LINCOLN — If comparative scores are your thing, check this out as Nebraska enters Big Ten men’s basketball play:
The Huskers, in their final nonconference game Saturday afternoon, had to hustle to the end to subdue Nicholls State 68-59. The Colonels are 1-9 and played their only home game 33 days ago.
Michigan State, currently ranked 19th nationally but just sixth-best in the Big Ten, defeated Nicholls State a month ago — by 45 points.
In other words, get ready for Big Boy Basketball.
“Things are about to get real here in about three days,” senior Brandon Ubel said.
That’s when NU leaves for its Big Ten opener, which is Wednesday at No. 10 Ohio State (10-2). The Buckeyes, when similarly ranked last season, beat the Huskers by 31 and 34 points.
Nebraska (9-4) had a chance Saturday to roll up its own big victory margin in front of a Devaney Center crowd of 8,174, which was boosted by a Boy Scout ticket promotion.
With 12:02 left, the Huskers had stretched their 31-17 halftime lead to 49-30 after back-to-back 3-pointers from guard Ray Gallegos.
But Nicholls State, which missed 18 of its first 21 shots, closed to 60-56 with 46 seconds to go.
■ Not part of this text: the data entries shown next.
Lemma set_variable_step `{LocaleDb} s n v w r s' w' :
  csh_state_set_variable s (Some n) (Some v) w = (r, s', w') -> state_step s w s' w'.
Proof.
  intros E Hwf. pose proof (set_variable_post s n v w Hwf) as Hp. unfold post in Hp. rewrite E in Hp.
  destruct Hp as (Hd & Hwf' & _ & Hr). split_and!; [done| |done].
  destruct r; [|by destruct Hr as [-> _]..].
  destruct Hr as (_ & _ & (? & ? & _ & ? & ? & _) & _). by repeat split.
Qed.

Lemma update_attributes_step s n set clear w r s' w' :
  csh_state_update_attributes s (Some n) set clear w = (r, s', w') -> state_step s w s' w'.
Proof.
  intros E Hwf. pose proof (update_attributes_post s n set clear w Hwf) as Hp. unfold post in Hp.
  rewrite E in Hp. destruct Hp as (Hd & Hwf' & _ & Hr). split_and!; [done| |by apply same_host_data].
  destruct r; [|by rewrite Hr|by destruct Hr as [-> _]..].
  destruct Hr as (_ & -> & _). by repeat split.
Qed.

Lemma keeps_refl p p' w : a_state p' = a_state p -> keeps p w p' w.
Proof. intros E. unfold keeps. rewrite E. apply state_step_refl. Qed.

Lemma keeps_trans p w p1 w1 p2 w2 : keeps p w p1 w1 -> keeps p1 w1 p2 w2 -> keeps p w p2 w2.
Proof. apply state_step_trans. Qed.

Definition preserves {A} (m : AM A) : Prop := forall p w,
  match m p w with Some (_, p', w') => keeps p w p' w' | None => True end.

Section Preserves.
Context {A B : Type}.

Lemma preserves_bind (m : AM A) (f : A -> AM B) :
  preserves m -> (forall a, preserves (f a)) -> preserves (abind m f).
Proof.
  intros Hm Hf p w. unfold abind. specialize (Hm p w). destruct (m p w) as [[[a p1] w1]|]; [|done].
  specialize (Hf a p1 w1). destruct (f a p1 w1) as [[[b p2] w2]|]; [|done]. by eapply keeps_trans.
Qed.

Lemma preserves_ret (a : A) : preserves (aret a).
Proof. intros p w. by apply keeps_refl. Qed.

Lemma preserves_stuck : preserves (@astuck A).
Proof. by intros p w. Qed.

Lemma preserves_defined (o : option A) : preserves (adefined o).
Proof. destruct o; [apply preserves_ret|apply preserves_stuck]. Qed.

Lemma preserves_modify g : (forall p, a_state (g p) = a_state p) -> preserves (amodify g).
Proof. intros Hg p w. by apply keeps_refl. Qed.
End Preserves.

Lemma preserves_get : preserves aget.
Proof. intros p w. by apply keeps_refl. Qed.

Lemma preserves_error e : preserves (set_error e).
Proof. by apply preserves_modify. Qed.

Lemma preserves_next_token : preserves next_token.
Proof. apply preserves_modify. intros p. cbn beta zeta. by destruct (scan (skip_space (a_next p))) as [[??]?]. Qed.

Lemma preserves_malloc : preserves (alift malloc).
Proof.
  intros p w. unfold alift. pose proof (post_malloc w (fun _ w' => same_host w w')) as H.
  unfold post in H. destruct (malloc w) as [b w']. intros Hwf. split_and!; [done..|].
  apply same_host_data, H. by intros.
Qed.

Lemma preserves_stack : preserves csh_stack_check.
Proof. intros p w. unfold csh_stack_check. destruct (a_stack p); by apply keeps_refl. Qed.

#[export] Hint Resolve preserves_ret preserves_stuck preserves_defined preserves_get preserves_error
  preserves_next_token preserves_malloc preserves_stack : cshell.

(** Follow the structure of a computation. *)
Ltac preserve :=
  repeat first
    [ solve [auto with cshell]
    | apply preserves_modify; done
    | apply preserves_bind; [|intros ?]
    | match goal with |- preserves (match ?x with _ => _ end) => destruct x end ].

Lemma preserves_syntax : preserves syntax_here.
Proof. unfold syntax_here. preserve. Qed.

Lemma preserves_copy_name n : preserves (copy_name n).
Proof. unfold copy_name. preserve. Qed.

Lemma preserves_read_number v : preserves (read_number v).
Proof. unfold read_number. preserve. Qed.

#[export] Hint Resolve preserves_syntax preserves_copy_name preserves_read_number : cshell.

Lemma preserves_read_value v ex : preserves (read_value v ex).
Proof. unfold read_value. preserve. Qed.

Lemma preserves_operation t l r : preserves (operation t l r).
Proof. unfold operation. preserve. Qed.

#[export] Hint Resolve preserves_read_value preserves_operation : cshell.

Lemma preserves_unary t v ex : preserves (unary t v ex).
Proof. unfold unary. preserve. Qed.

#[export] Hint Resolve preserves_unary : cshell.

Section Evaluation.
Context `{LocaleDb}.

Lemma preserves_assign n x : preserves (assign n x).
Proof.
  unfold assign. apply preserves_bind; [auto with cshell|]. intros [name|]; [|auto with cshell].
  intros p w. unfold abind, aget, alift, aret.
  destruct (csh_state_set_variable (a_state p) (Some name) _ w) as [[r s1] w1] eqn:E1.
  apply set_variable_step in E1. destruct (_ && _).
  - destruct (csh_state_update_attributes s1 (Some name) _ _ w1) as [[r' s2] w2] eqn:E2.
    apply update_attributes_step in E2. destruct r'; by eapply state_step_trans.
  - by destruct r.
Qed.

Section Recursive.
Context (e : Z -> bool -> AM value) (He : forall min ex, preserves (e min ex)).

#[local] Hint Resolve He preserves_assign : cshell.

Lemma preserves_primary ex : preserves (primary e ex).
Proof. unfold primary. preserve. Qed.

Lemma preserves_conditional ex lhs : preserves (conditional e ex lhs).
Proof. unfold conditional. preserve. Qed.

Lemma preserves_binary t v lhs ex : preserves (binary e t v lhs ex).
Proof. unfold binary. preserve. Qed.
End Recursive.

Lemma preserves_evaluator f :
  (forall min ex, preserves (expression f min ex)) /\
  (forall min ex v, preserves (expression_loop f min ex v)).
Proof.
  induction f as [|f [IHe IHl]]; [split; intros; apply preserves_stuck|].
  pose proof (preserves_primary _ IHe). pose proof (preserves_conditional _ IHe).
  pose proof (preserves_binary _ IHe).
  split; intros; cbn [expression expression_loop]; preserve.
Qed.

Lemma preserves_run ex : preserves (run ex).
Proof.
  unfold run. pose proof (fun f => proj1 (preserves_evaluator f)). preserve.
Qed.

(** No number is stored through [out] when there is an error. *)
Lemma run_out ex p w out p' w' :
  run ex p w = Some (out, p', w') -> a_error p' <> CSH_ARITH_OK -> out = None.
Proof.
  unfold run. intros E Herr.
  repeat match type of E with
  | abind _ _ _ _ = _ => unfold abind at 1 in E
  | context [match ?m with Some _ => _ | None => None end] =>
      let E' := fresh "E'" in destruct m as [[[? ?] ?]|] eqn:E'; [|done]
  | (if is_ok ?e then _ else _) _ _ = _ => destruct (is_ok e) eqn:?
  end.
  - unfold aget in *. simplify_eq. unfold aret in E. simplify_eq.
    unfold is_ok. by rewrite bool_decide_eq_false_2.
  - unfold aret in E. by simplify_eq.
Qed.
End Evaluation.

(** ** Rollback *)

Lemma restore_undoes `{LocaleDb} s s2 w w2 :
  counts_positive (p_functions w) -> functions s2 = functions s ->
  p_functions w2 = retain_all (functions s) (p_functions w) ->
  post (csh_state_restore s2 (Some s)) w2 (fun r w' => r.2 = s /\
    p_functions w' = p_functions w /\ p_stdout w' = p_stdout w2 /\ p_stderr w' = p_stderr w2).
Proof.
  intros Hpos Hf Hw2. unfold csh_state_restore, csh_state_destroy. apply post_bind.
  unfold post at 1. rewrite release_functions_run, Hf, Hw2, release_retain_all by done.
  apply post_bind. eapply post_mono; [apply refresh_locale_data|].
  intros [] w3 [(Ho & He & Hfn) _]. apply post_ret. by split_and!.
Qed.

Lemma destroy_undoes s w w2 :
  counts_positive (p_functions w) -> p_functions w2 = retain_all (functions s) (p_functions w) ->
  post (csh_state_checkpoint_destroy (Some s)) w2 (fun _ w' =>
    p_functions w' = p_functions w /\ p_stdout w' = p_stdout w2 /\ p_stderr w' = p_stderr w2).
Proof.
  intros Hpos Hw2. simpl. unfold csh_state_destroy, post. rewrite release_functions_run, Hw2.
  by rewrite release_retain_all.
Qed.

(** C2: an arithmetic error undoes everything.  Whatever fails, at whatever
    point (syntax, range, a readonly target after earlier assignments, memory,
    stack), nothing is stored through [out] and the complete shell state is the
    one before; a success changes nothing of the state but its variables and
    what depends on them.  In both cases nothing is printed and every function
    reference taken for the checkpoint is given back. *)
Theorem arith_error_rollback `{LocaleDb} (s : csh_state) (text : option str) (stack : list bool)
    (w : proc) (Hwf : state_wf s) (Hpos : counts_positive (p_functions w)) :
  match csh_arith_eval s text stack w with
  | Some (r, out, s', w') =>
      (r <> CSH_ARITH_OK -> out = None /\ s' = s) /\
      (r = CSH_ARITH_OK -> state_wf s' /\ same_frame s s') /\
      p_functions w' = p_functions w /\ p_stdout w' = p_stdout w /\ p_stderr w' = p_stderr w
  | None => False
  end.
Proof.
  destruct (eval_returns s text stack w) as [x Htot]. rewrite Htot. revert Htot.
  unfold csh_arith_eval. destruct text as [t|]; [|intros [= <-]; by split_and!].
  destruct (slen t =? SIZE_MAX); [intros [= <-]; by split_and!|].
  pose proof (post_malloc w (fun _ w' => same_host w w') ltac:(by intros)) as Hm. unfold post in Hm.
  destruct (malloc w) as [b w1]. destruct Hm as (Ho1 & He1 & _ & Hf1).
  destruct (negb b); [intros [= <-]; by split_and!|].
  pose proof (save_post s w1 Hwf) as Hs. rewrite Hf1 in Hs. specialize (Hs Hpos). unfold post in Hs.
  destruct (csh_state_save s w1) as [[r c] w2]. destruct Hs as [[[[= -> ->] Hc]|[[= -> ->] Hc]] _];
    destruct Hc as (Ho2 & He2 & _ & Hf2); rewrite ?Hf1 in Hf2; cbn [negb bool_decide].
  2:{ intros [= <-]. split_and!; try done; congruence. }
  pose proof (preserves_run true (start_parser t s (options (csh_state_get_info s)) stack) w2) as Hr.
  destruct (run true _ w2) as [[[out p] w3]|] eqn:Er; [|done].
  destruct (Hr Hwf) as (Hwf3 & Hframe & (Ho3 & He3 & Hf3)). rewrite Hf2 in Hf3.
  change (negb (bool_decide (CSH_STATE_OK = CSH_STATE_OK))) with false. cbn iota.
  destruct (is_ok (a_error p)) eqn:Eok; unfold is_ok in Eok; bsimp.
  - pose proof (destroy_undoes s w w3 Hpos Hf3) as Hd. unfold post in Hd.
    destruct (csh_state_checkpoint_destroy (Some s) w3) as [[] w4]. destruct Hd as (? & ? & ?).
    intros [= <-]. split_and!; try done; congruence.
  - pose proof (restore_undoes s (a_state p) w w3 Hpos (proj1 Hframe) Hf3) as Hd. unfold post in Hd.
    destruct (csh_state_restore (a_state p) (Some s) w3) as [[r s'] w4].
    destruct Hd as (Hs' & ? & ? & ?). simpl in Hs'. subst s'. intros [= <-].
    split_and!; try done; try congruence. intros _. split; [|done]. by eapply run_out.
Qed.

Lemma arith_error_rollback_witness :
  match csh_arith_eval (H:=every_locale) sample_state (Some (bs "x = 5, ro = 1")) [] sample_proc with
  | Some (r, out, s', _) => r = CSH_ARITH_READONLY /\ out = None /\ s' = sample_state
  | None => False
  end.
Proof.
  pose proof (arith_error_rollback (H:=every_locale) sample_state (Some (bs "x = 5, ro = 1")) []
    sample_proc sample_state_wf sample_proc_counts) as H.
  destruct (csh_arith_eval _ _ _ _) as [[[[r out] s'] w']|] eqn:E; [|destruct H].
  assert (r = CSH_ARITH_READONLY) as -> by (vm_compute in E; injection E as <- _ _ _; reflexivity).
  split; [reflexivity|]. apply H. discriminate.
Defined.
Nebraska, which had clanked 7 of 9 free throws in a three-minute stretch late in the game, drilled 10 in a row in the final 57 seconds to hang on.
“I had an issue,” Husker coach Tim Miles said, “with mentality, with aggressiveness and with confidence.”
The game had an eerie resemblance to a Dec. 18 matchup with Jacksonville State in which Nebraska saw a 15-point lead at home dwindle to one before salvaging a 59-55 win.
“I don’t know what happens mentally for us, but we just kind of relax,” said Ubel, who led four NU double-figure scorers with 18 points. “I’m not sure why, but we’ve got to get that fixed.”
Miles said the idea of entering cruise control during a game is foreign to those who played basketball before the AAU culture of 80 to 100 games a year took hold.
“Every possession has got to matter to you,” he said. “These kids nowadays with AAU, it’s a symptom of a larger societal problem — they play so many games.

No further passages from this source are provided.